Required work:
From the first line of the records down to the one that holds "From S2P Require Import HttpCodec.", transcribe each line exactly and add nothing.

==== Entries supplied

(* ===== verification/WebProperties.v ===== *)
(** WebProperties: the sample web server answers each request once, keeps the two peers
    of a call to themselves, and writes JSON no value can break out of. *)
From S2P Require Import Prelude.
From S2P Require Import Text.
From S2P Require Import NetTypes.
From S2P Require EventQueue.
From S2P Require Import HttpCodec.
From S2P Require Import WebServer.

(** ** JSON strings *)
(** A reference reader of the text of a JSON string, up to its closing quote: the value
    and what follows. Of [\u] it knows the escapes below 80 (hex), which are one byte. *)
Definition hex_val (b : byte) : option Z :=
  if (48 <=? byte_Z b) && (byte_Z b <=? 57) then Some (byte_Z b - 48)
  else if (97 <=? byte_Z b) && (byte_Z b <=? 102) then Some (byte_Z b - 87)
  else if (65 <=? byte_Z b) && (byte_Z b <=? 70) then Some (byte_Z b - 55) else None.
Definition escape_value (b : byte) : option byte :=
  match b with
  | x22 | x5c | x2f => Some b
  | x62 => Some x08 | x66 => Some x0c | x6e => Some x0a | x72 => Some x0d | x74 => Some x09
  | _ => None
  end.
Definition read_on (b : byte) (r : option (bytes * bytes)) : option (bytes * bytes) :=
  match r with Some (v, rest) => Some (b :: v, rest) | None => None end.
Fixpoint json_chars (l : bytes) : option (bytes * bytes) :=
  match l with
  | [] => None
  | x22 :: rest => Some ([], rest)
  | x5c :: l => match l with
      | x75 :: x30 :: x30 :: h1 :: h2 :: l => match hex_val h1, hex_val h2 with
          | Some a, Some b => if a <? 8 then read_on (Z_byte (16 * a + b)) (json_chars l) else None
          | _, _ => None
          end
      | b :: l => match escape_value b with Some c => read_on c (json_chars l) | None => None end
      | [] => None
      end
  | b :: l => if byte_Z b <? 32 then None else read_on b (json_chars l)
  end.
Definition json_read (l : bytes) : option (bytes * bytes) :=
  match l with x22 :: l => json_chars l | _ => None end.
Lemma json_chars_escape b l : json_chars (escape_byte b ++ l) = read_on b (json_chars l).
Proof. destruct b; reflexivity. Qed.
(** A value written as a JSON string is read back unchanged, and the reader stops at
    the quote the writer put: no value ends its string early or adds to the document. *)
Theorem json_string_roundtrip value rest : json_read (json_string value ++ rest) = Some (value, rest).
Proof.
  unfold json_string. rewrite <- !app_assoc. simpl. induction value as [|b value IH]; [done|].
  rewrite fmap_cons, concat_cons, <- app_assoc, json_chars_escape, IH. done.
Qed.

(** ** The signalling room *)
Module Calls.
Import SignalRoom.
(** What happens to the room: a peer's connection, a message of it, its end. *)
Inductive RoomOp := Opened (session : Z) | Said (session : Z) (payload : bytes) | Closed (session : Z).
Definition origin (op : RoomOp) : Z := match op with Opened s | Said s _ | Closed s => s end.
Definition apply_op (x : RoomOp * (Z → bytes → bool)) (r : Room) : Room :=
  match x.1 with
  | Opened s => opened x.2 s r
  | Said s payload => message x.2 s payload r
  | Closed s => closed s r
  end.
(** The steps of a run: each operation with what the room did. *)
Fixpoint trace (m : Z * Z) (ops : list (RoomOp * (Z → bytes → bool))) : list (RoomOp * list Effect) :=
  match ops with
  | [] => []
  | x :: ops => let r := apply_op x (mkRoom m []) in (x.1, done r) :: trace (members_ r) ops
  end.
(** Who got a signal, and on whose message. *)
Definition is_signal (text : bytes) : bool := bool_decide (take 7 text = signal_prefix).
Definition signal_of (op : RoomOp) (e : Effect) : option (Z * Z) :=
  match e with Sent b text _ => if is_signal text then Some (origin op, b) else None | _ => None end.
Definition signals (t : list (RoomOp * list Effect)) : list (Z * Z) := t ≫= λ x, omap (signal_of x.1) x.2.
Definition arrivals (ops : list (RoomOp * (Z → bytes → bool))) : list Z :=
  omap (λ x, match x.1 with Opened s => Some s | _ => None end) ops.

Record room_inv (seen : list Z) (links : list (Z * Z)) (m : Z * Z) : Prop := {
  ri_first : m.1 = 0 → m.2 = 0;
  ri_seen1 : m.1 ≠ 0 → m.1 ∈ seen;
  ri_seen2 : m.2 ≠ 0 → m.2 ∈ seen;
  ri_distinct : m.1 = m.2 → m.1 = 0;
  ri_links a b : (a, b) ∈ links → a ∈ seen ∧ b ∈ seen ∧ a ≠ b ∧ (m = (a, b) ∨ m = (b, a) ∨ (m.1 ≠ a ∧ m.2 ≠ a ∧ m.1 ≠ b ∧ m.2 ≠ b));
  ri_one a b c d : (a, b) ∈ links → (c, d) ∈ links → (a = c ∨ a = d ∨ b = c ∨ b = d) → (a = c ∧ b = d) ∨ (a = d ∧ b = c);
}.

Lemma inv_empty seen links m : 0 ∉ seen → room_inv seen links m → room_inv seen links (0, 0).
Proof.
  intros H0 [_ _ _ _ Hl H1]. split; simpl; try done. intros a b Hab. destruct (Hl a b Hab) as (Ha & Hb & Hne & _).
  split; [done|]. split; [done|]. split; [done|]. right. right. split_and!; intros <-; auto.
Qed.
Lemma inv_link seen links m a b : 0 ∉ seen → room_inv seen links m → (m = (a, b) ∨ m = (b, a)) → a ≠ 0 → b ≠ 0 →
  room_inv seen (links ++ [(a, b)]) m.
Proof.
  intros H0 [Hf H1 H2 Hd Hl Ho] Hm Ha Hb. assert (a ≠ b) as Hne by (destruct Hm as [-> | ->]; simpl in *; intros ->; auto).
  assert (∀ c d, (c, d) ∈ links → (a = c ∨ a = d ∨ b = c ∨ b = d) → (a = c ∧ b = d) ∨ (a = d ∧ b = c)) as Hnew.
  { intros c d Hcd Hs. destruct (Hl c d Hcd) as (_ & _ & _ & [E|[E|E]]); destruct Hm as [-> | ->]; simpl in *;
      destruct Hs as [?|[?|[?|?]]]; simplify_eq; auto; naive_solver. }
  split; try done.
  - intros a' b' [Hin|Hin]%elem_of_app; [by apply Hl|]. apply list_elem_of_singleton in Hin. injection Hin as -> ->.
    destruct Hm as [-> | ->]; simpl in *; split_and!; auto.
  - intros a' b' c' d' [Hin|Hin]%elem_of_app [Hin'|Hin']%elem_of_app Hs; try apply list_elem_of_singleton in Hin;
      try apply list_elem_of_singleton in Hin'; simplify_eq; [by apply Ho| |by apply Hnew|auto].
    destruct (Hnew a' b' Hin) as [[-> ->]|[-> ->]]; [naive_solver|auto..].
Qed.
Lemma inv_enter seen links m s : 0 ∉ seen → s ≠ 0 → s ∉ seen → room_inv seen links m → (m.1 = 0 ∨ m.2 = 0) →
  room_inv (seen ++ [s]) links (if m.1 =? 0 then (s, m.2) else (m.1, s)).
Proof.
  intros H0 Hs Hn [Hf H1 H2 Hd Hl Ho] Hroom. destruct m as [x y]; simpl in *.
  destruct (Z.eqb_spec x 0) as [->|Hx]; [rewrite (Hf eq_refl) in *|destruct Hroom as [?| ->]; [done|]].
  - split; simpl; try done.
    + intros _. apply elem_of_app. right. apply list_elem_of_here.
    + intros a b Hab. destruct (Hl a b Hab) as (Ha & Hb & Hne & _).
      assert (a ≠ s ∧ b ≠ s ∧ a ≠ 0 ∧ b ≠ 0) by (split_and!; intros ->; auto). rewrite !elem_of_app. naive_solver.
  - split; simpl; try done.
    + intros _. apply elem_of_app. auto.
    + intros _. apply elem_of_app. right. apply list_elem_of_here.
    + intros ->. by destruct Hn; auto.
    + intros a b Hab. destruct (Hl a b Hab) as (Ha & Hb & Hne & Hm).
      assert (a ≠ s ∧ b ≠ s ∧ a ≠ 0 ∧ b ≠ 0) by (split_and!; intros ->; auto). rewrite !elem_of_app.
      split; [auto|]. split; [auto|]. split; [done|]. right. right. destruct Hm as [E|[E|?]]; naive_solver.
Qed.
Lemma room_inv_more seen links m s : room_inv seen links m → room_inv (seen ++ [s]) links m.
Proof.
  intros [Hf H1 H2 Hd Hl Ho]. split; try done; try (intros; apply elem_of_app; auto).
  intros a b Hab. destruct (Hl a b Hab) as (Ha & Hb & ?). rewrite !elem_of_app. auto.
Qed.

========

Answer box:
(* ===== verification/WebProperties.v ===== *)
(** WebProperties: the sample web server answers each request once, keeps the two peers
    of a call to themselves, and writes JSON no value can break out of. *)
From S2P Require Import Prelude.
From S2P Require Import Text.
From S2P Require Import NetTypes.
From S2P Require EventQueue.
From S2P Require Import HttpCodec.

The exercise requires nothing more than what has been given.